== Information given
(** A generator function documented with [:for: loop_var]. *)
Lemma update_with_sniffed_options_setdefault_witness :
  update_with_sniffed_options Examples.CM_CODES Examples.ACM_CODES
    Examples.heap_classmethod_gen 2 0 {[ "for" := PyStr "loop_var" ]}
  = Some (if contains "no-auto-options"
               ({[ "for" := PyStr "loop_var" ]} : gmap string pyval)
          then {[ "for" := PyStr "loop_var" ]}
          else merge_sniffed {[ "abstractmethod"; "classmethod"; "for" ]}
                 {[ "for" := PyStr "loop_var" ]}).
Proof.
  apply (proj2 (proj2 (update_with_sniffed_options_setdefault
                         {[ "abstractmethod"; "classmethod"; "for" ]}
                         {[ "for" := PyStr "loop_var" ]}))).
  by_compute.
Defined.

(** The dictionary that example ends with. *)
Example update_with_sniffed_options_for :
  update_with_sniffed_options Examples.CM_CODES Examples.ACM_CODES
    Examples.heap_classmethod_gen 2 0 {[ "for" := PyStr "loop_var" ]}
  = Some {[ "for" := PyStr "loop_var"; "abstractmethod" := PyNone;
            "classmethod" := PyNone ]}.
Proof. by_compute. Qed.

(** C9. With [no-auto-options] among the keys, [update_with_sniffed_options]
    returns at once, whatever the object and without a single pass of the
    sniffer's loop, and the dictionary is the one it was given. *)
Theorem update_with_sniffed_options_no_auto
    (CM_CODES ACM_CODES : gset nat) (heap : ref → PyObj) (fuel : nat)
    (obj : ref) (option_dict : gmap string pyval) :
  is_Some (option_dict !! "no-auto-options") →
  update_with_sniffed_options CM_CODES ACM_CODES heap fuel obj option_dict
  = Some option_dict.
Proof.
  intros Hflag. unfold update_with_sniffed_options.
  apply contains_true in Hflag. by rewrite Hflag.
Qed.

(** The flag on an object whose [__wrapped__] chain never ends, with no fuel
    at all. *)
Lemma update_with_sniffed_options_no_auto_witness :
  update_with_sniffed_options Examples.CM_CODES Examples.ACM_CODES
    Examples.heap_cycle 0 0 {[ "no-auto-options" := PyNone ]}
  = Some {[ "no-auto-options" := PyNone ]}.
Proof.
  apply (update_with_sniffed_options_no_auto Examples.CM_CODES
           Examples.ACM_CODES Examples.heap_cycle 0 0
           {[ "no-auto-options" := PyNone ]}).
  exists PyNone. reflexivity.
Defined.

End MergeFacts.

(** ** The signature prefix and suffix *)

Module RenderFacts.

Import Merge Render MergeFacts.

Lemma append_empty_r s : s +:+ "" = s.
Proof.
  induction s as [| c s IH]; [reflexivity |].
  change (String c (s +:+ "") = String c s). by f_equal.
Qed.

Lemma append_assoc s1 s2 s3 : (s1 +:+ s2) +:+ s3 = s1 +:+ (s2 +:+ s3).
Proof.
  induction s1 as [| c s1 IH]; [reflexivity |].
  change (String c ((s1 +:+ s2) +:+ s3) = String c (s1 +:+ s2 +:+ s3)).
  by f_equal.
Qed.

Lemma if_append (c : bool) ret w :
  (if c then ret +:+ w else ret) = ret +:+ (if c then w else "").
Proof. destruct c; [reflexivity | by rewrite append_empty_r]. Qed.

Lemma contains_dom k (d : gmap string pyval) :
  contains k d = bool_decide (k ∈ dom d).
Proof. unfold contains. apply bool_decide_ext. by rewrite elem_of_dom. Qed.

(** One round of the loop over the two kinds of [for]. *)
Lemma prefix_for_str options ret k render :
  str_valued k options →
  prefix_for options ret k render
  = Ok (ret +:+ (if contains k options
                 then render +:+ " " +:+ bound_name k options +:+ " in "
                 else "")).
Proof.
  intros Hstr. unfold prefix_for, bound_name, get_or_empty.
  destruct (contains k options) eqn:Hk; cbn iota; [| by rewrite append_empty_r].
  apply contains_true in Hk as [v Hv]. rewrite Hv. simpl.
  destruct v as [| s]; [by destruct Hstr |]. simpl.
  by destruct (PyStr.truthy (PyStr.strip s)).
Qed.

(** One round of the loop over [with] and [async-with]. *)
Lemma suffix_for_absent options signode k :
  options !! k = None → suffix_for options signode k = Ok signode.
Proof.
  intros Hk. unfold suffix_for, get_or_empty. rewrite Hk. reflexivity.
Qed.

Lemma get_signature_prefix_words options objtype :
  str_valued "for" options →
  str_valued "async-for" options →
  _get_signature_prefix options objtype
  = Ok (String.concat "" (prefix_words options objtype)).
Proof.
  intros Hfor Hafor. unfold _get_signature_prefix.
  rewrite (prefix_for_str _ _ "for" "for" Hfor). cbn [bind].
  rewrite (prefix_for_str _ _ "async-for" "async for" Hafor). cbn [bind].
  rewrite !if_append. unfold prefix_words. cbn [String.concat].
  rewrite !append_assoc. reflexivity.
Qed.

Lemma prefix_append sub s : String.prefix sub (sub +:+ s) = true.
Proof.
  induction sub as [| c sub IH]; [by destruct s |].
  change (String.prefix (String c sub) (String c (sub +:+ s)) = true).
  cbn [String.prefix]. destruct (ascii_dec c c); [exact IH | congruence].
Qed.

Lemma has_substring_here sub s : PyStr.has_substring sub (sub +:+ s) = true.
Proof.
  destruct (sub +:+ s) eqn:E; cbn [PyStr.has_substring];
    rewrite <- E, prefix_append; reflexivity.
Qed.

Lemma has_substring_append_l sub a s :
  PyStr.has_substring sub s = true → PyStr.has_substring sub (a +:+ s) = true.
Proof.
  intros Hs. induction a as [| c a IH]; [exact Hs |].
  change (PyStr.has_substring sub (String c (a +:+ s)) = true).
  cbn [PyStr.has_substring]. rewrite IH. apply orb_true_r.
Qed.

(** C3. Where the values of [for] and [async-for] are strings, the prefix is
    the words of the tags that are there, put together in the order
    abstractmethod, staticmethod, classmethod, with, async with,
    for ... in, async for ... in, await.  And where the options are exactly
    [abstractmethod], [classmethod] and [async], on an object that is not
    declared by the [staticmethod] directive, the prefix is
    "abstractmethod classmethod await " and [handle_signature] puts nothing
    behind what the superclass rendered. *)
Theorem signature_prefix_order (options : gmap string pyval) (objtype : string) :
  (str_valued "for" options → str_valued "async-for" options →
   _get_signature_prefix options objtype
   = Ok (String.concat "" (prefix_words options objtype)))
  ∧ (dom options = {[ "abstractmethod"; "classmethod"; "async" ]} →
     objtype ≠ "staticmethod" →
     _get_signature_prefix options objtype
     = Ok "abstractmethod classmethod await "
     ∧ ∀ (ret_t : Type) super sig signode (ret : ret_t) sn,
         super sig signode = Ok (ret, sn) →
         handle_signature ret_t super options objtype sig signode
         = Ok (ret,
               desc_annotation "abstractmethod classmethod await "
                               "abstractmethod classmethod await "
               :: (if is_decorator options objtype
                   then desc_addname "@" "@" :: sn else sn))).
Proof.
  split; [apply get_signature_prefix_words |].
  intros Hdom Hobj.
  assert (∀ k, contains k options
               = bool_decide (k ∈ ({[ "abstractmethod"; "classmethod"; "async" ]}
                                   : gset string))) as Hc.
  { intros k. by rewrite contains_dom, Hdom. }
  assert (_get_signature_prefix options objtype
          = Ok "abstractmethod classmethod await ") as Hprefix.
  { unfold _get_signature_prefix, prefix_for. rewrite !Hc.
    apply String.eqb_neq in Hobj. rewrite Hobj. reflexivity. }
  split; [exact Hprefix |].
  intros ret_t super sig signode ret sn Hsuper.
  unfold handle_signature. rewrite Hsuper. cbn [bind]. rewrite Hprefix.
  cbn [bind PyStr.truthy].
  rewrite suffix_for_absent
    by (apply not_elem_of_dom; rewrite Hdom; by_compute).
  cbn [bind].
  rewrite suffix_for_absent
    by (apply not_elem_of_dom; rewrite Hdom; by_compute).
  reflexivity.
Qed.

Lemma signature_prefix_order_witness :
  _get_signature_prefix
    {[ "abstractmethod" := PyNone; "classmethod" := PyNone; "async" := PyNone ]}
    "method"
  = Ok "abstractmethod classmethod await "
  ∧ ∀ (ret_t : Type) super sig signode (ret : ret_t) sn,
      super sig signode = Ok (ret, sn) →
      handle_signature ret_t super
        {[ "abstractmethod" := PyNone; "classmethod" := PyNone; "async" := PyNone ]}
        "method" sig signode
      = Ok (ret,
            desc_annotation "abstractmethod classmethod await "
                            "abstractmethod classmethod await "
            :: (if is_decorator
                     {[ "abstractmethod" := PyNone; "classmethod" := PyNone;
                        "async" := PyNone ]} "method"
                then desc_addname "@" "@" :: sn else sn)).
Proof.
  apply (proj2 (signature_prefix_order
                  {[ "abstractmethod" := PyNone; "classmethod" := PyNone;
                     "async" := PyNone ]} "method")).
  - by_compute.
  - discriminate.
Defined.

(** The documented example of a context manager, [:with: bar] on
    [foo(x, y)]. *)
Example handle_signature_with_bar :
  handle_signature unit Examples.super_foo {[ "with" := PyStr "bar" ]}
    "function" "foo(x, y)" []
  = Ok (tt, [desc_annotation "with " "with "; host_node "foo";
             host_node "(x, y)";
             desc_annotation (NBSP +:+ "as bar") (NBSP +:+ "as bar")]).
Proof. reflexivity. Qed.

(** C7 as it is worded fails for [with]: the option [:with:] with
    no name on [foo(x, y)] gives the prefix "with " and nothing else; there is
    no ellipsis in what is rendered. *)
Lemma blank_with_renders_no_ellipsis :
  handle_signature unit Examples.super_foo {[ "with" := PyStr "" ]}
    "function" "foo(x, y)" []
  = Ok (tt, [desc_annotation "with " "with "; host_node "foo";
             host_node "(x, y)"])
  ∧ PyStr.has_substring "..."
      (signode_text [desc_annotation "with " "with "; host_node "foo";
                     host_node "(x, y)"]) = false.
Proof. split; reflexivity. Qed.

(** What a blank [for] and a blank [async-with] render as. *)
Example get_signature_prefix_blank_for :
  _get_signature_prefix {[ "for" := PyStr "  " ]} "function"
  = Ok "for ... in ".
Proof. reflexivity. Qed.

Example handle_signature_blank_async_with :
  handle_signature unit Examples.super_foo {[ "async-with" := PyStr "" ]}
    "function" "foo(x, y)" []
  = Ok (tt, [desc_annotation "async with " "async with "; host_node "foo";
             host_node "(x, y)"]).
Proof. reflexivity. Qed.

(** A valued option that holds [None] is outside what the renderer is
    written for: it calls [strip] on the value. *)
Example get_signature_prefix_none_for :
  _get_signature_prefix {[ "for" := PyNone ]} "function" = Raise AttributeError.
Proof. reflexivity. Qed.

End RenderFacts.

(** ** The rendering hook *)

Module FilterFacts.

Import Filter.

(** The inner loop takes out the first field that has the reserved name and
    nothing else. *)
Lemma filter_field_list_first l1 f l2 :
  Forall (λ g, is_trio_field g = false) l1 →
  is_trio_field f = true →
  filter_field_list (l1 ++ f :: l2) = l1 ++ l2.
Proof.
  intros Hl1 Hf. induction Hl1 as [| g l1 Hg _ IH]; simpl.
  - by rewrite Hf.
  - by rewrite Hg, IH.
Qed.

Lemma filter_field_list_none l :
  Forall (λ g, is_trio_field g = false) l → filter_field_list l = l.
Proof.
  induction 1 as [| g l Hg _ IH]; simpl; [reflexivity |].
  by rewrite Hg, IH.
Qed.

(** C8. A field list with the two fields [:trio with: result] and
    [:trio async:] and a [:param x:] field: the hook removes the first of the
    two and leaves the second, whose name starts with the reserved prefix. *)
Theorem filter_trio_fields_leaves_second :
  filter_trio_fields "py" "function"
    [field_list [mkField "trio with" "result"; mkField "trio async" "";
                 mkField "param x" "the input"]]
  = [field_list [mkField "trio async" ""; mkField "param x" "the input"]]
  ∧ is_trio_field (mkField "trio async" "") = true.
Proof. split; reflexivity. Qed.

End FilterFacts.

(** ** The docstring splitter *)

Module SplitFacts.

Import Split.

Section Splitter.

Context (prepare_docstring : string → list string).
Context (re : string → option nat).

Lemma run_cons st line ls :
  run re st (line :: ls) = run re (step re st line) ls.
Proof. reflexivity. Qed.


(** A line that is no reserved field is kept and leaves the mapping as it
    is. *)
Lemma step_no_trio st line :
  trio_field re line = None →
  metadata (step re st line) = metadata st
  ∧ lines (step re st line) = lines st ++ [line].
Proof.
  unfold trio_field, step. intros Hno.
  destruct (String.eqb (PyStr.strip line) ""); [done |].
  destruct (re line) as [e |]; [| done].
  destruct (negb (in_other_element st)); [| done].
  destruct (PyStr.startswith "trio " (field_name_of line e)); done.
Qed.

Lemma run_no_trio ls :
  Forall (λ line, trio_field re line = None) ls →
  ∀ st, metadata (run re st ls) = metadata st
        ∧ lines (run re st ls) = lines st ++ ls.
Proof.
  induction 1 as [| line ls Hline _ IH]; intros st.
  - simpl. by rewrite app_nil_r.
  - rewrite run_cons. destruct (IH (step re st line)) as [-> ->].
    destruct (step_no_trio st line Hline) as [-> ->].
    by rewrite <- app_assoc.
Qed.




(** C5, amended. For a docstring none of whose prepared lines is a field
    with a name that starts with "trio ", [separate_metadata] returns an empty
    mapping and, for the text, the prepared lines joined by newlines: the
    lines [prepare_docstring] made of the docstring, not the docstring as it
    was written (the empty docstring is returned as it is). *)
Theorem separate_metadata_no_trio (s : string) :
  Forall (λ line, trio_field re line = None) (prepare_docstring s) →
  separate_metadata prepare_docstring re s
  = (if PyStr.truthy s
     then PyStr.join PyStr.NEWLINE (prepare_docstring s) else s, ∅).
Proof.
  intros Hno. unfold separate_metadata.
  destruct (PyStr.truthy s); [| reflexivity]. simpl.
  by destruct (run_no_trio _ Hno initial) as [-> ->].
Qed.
====
**Problem statement**
Among the lines of the data, which ones contain the word "gmap"? Show them.

**The completed task**
               ({[ "for" := PyStr "loop_var" ]} : gmap string pyval)
    (obj : ref) (option_dict : gmap string pyval) :
Lemma contains_dom k (d : gmap string pyval) :
Theorem signature_prefix_order (options : gmap string pyval) (objtype : string) :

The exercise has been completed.